§ WORK ITEM
Using the material that follows, output exactly the lines from the one containing "match strip_path_prefix root_canon" through the one containing "s' ← add_path s rel;", with both ends kept.

§ DATA SHOWN
Definition relativize_under_cwd `{FileSystem} (cwd root : string)
    : result WriteSetError string :=
  if negb (is_absolute root) then normalize_rel root
  else
    let cwd_canon := default cwd (canonicalize cwd) in
    let root_canon := default root (canonicalize root) in
    match strip_path_prefix root_canon cwd_canon with
    | None => Err (WsPathEscape root)
    | Some rel => normalize_rel rel
    end.

Fixpoint add_roots `{FileSystem} (cwd : string) (s : DeclaredWriteSet) (roots : list string)
    : result WriteSetError DeclaredWriteSet :=
  match roots with
  | [] => Ok s
  | r :: roots' =>
      rel ← relativize_under_cwd cwd r;
      s' ← add_path s rel;
      add_roots cwd s' roots'
  end.

Definition write_set_from_roots `{FileSystem} (cwd : string) (roots : list string)
    : result WriteSetError DeclaredWriteSet :=
  match roots with
  | [] => Ok write_set_new
  | _ => add_roots cwd write_set_new roots
  end.

Definition explore_readonly_write_set (child_id : string)
    : result WriteSetError DeclaredWriteSet :=
  let id := trim child_id in
  if is_empty id then Err WsEmptyChildId
  else from_paths [(".impetus/explore-lease/" ++ id)%string].

(** ** Paths as segments *)

Lemma split_on_inj s t : split_on "/" s = split_on "/" t → s = t.
Proof. intros E. by rewrite <-(join_split_on (c:="/"%char) s), <-(join_split_on (c:="/"%char) t), E. Qed.

Lemma prefix_app s t : String.prefix s (s ++ t)%string = true.
Proof.
  induction s as [|a s IH]; [by destruct t|]. cbn.
  by destruct (ascii_dec a a).
Qed.

Lemma prefix_split s t : String.prefix s t = true → ∃ r, t = (s ++ r)%string.
Proof.
  revert t. induction s as [|a s IH]; intros t Hp; [by exists t|].
  destruct t as [|b t]; [done|]. cbn in Hp. destruct (ascii_dec a b) as [->|]; [|done].
  destruct (IH _ Hp) as [r ->]. by exists r.
Qed.

Lemma get_app s r : String.get (String.length s) (s ++ r)%string = String.get 0 r.
Proof. by induction s. Qed.

(** Coverage is the prefix order on segments. *)
Lemma path_covers_segments owner c :
  path_covers owner c = true ↔ split_on "/" owner `prefix_of` split_on "/" c.
Proof.
  unfold path_covers. split.
  - intros [->%String.eqb_eq|[Hp Hg]%andb_true_iff]%orb_true_iff; [done|].
    apply bool_decide_eq_true in Hg. apply prefix_split in Hp as [r ->].
    rewrite get_app in Hg. destruct r as [|a r]; [done|]. injection Hg as ->.
    rewrite split_on_app. by eexists.
  - intros [k Hk]. destruct k as [|x k].
    { rewrite app_nil_r in Hk. apply split_on_inj in Hk as ->. by rewrite String.eqb_refl. }
    apply orb_true_iff. right.
    assert (c = (owner ++ String "/" (join "/" (x :: k)))%string) as ->.
    { rewrite <-(join_split_on (c:="/"%char) c), Hk, join_app by (done || apply split_on_nonempty).
      by rewrite join_split_on. }
    apply andb_true_iff. split; [apply prefix_app|]. apply bool_decide_eq_true.
    by rewrite get_app.
Qed.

§ SOLUTION TO THIS EXERCISE
    match strip_path_prefix root_canon cwd_canon with
    | None => Err (WsPathEscape root)
    | Some rel => normalize_rel rel
    end.

Fixpoint add_roots `{FileSystem} (cwd : string) (s : DeclaredWriteSet) (roots : list string)
    : result WriteSetError DeclaredWriteSet :=
  match roots with
  | [] => Ok s
  | r :: roots' =>
      rel ← relativize_under_cwd cwd r;
      s' ← add_path s rel;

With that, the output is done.